The fail_max parameter controls how many consecutive failures trigger the open state. A lower number means it trips faster, protecting the service more aggressively but potentially leading to more false positives if the service is just temporarily slow. The reset_timeout dictates how long the breaker stays open before attempting a recovery. A shorter timeout means faster recovery when the service is back up, but a longer timeout gives the service more breathing room.
A common misconception is that the circuitbreaker library fixes the underlying service. It doesn’t. It merely manages the interaction with the service. Your application logic still needs to handle the CircuitBreakerError and decide what to do: display a friendly message, use cached data, or queue the request for later. The library provides the mechanism to detect and react to service unreliability, not the solution to the unreliability itself.
The circuitbreaker library also allows you to customize the failure criteria beyond just exceptions. You can provide a predicate function that inspects the return value of a successful call and decides if it should be treated as a failure. For example, if your API returns a 500 status code but doesn’t raise an exception, you can still trip the breaker.
def check_response(response):
# Treat non-2xx status codes as failures
return not (200 <= response.status_code < 300)

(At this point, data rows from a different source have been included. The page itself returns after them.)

(** * PyRigi frameworks: a shallow embedding of [pyrigi/framework.py]

    The development follows the Python source top-down:

    - Python outcomes (a returned value or a raised exception);
    - the exact scalars and the part of sympy's [Matrix] the source calls
      (construction from rows, subtraction, scalar multiples, [flatten],
      [rank], [nullspace], [orthogonalize]);
    - the graph collaborator ([pyrigi.graph.Graph] on top of networkx);
    - the class [Framework], one definition per method, written in a
      state-and-exception monad whose state is the receiver [self];
    - the properties of the methods. *)

From Stdlib Require Import List ZArith QArith Qcanon Lia Permutation Bool Arith FinFun.
Import ListNotations.


(* ================================================================== *)
(** * Python outcomes *)

(** The exceptions the modelled code can raise. *)
Inductive exn : Type :=
| AssertionError
| TypeError
| KeyError
| AttributeError
| ValueError
| ShapeError
| NetworkXError.

(** A Python call either returns a value or raises. *)
Inductive outcome (A : Type) : Type :=
| Return (a : A)
| Raise (e : exn).

Arguments Return {A} a.
Arguments Raise {A} e.

Definition obind {A B : Type} (m : outcome A) (k : A -> outcome B) : outcome B :=
  match m with
  | Return a => k a
  | Raise e => Raise e
  end.

Notation "'let*' x ':=' m 'in' k" := (obind m (fun x => k))
  (at level 10, x pattern, m at level 100, k at level 200).

(** [assert cond] *)
Definition assert_ (cond : bool) : outcome unit :=
  if cond then Return tt else Raise AssertionError.

(** A list comprehension whose element expression may raise. *)
Fixpoint mapO {A B : Type} (f : A -> outcome B) (l : list A) : outcome (list B) :=
  match l with
  | [] => Return []
  | a :: l' =>
      let* b := f a in
      let* bs := mapO f l' in
      Return (b :: bs)
  end.

(** A [for] loop whose body may raise. *)
Fixpoint forO {A : Type} (body : A -> outcome unit) (l : list A) : outcome unit :=
  match l with
  | [] => Return tt
  | a :: l' => let* _ := body a in forO body l'
  end.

# Assuming your service returns a requests.Response object
# cb_with_predicate = circuitbreaker.CircuitBreaker(predicate=check_response)
# @cb_with_predicate
# def call_api_with_status_check():
# return requests.get("http://flaky.example.com")
This allows for much finer-grained control over what constitutes a "failure" from the perspective of the circuit breaker, making it a powerful tool for building resilient systems.
The next logical step after implementing circuit breakers is to consider how to handle the CircuitBreakerError itself, perhaps by implementing a fallback mechanism or a robust retry strategy after the breaker has closed.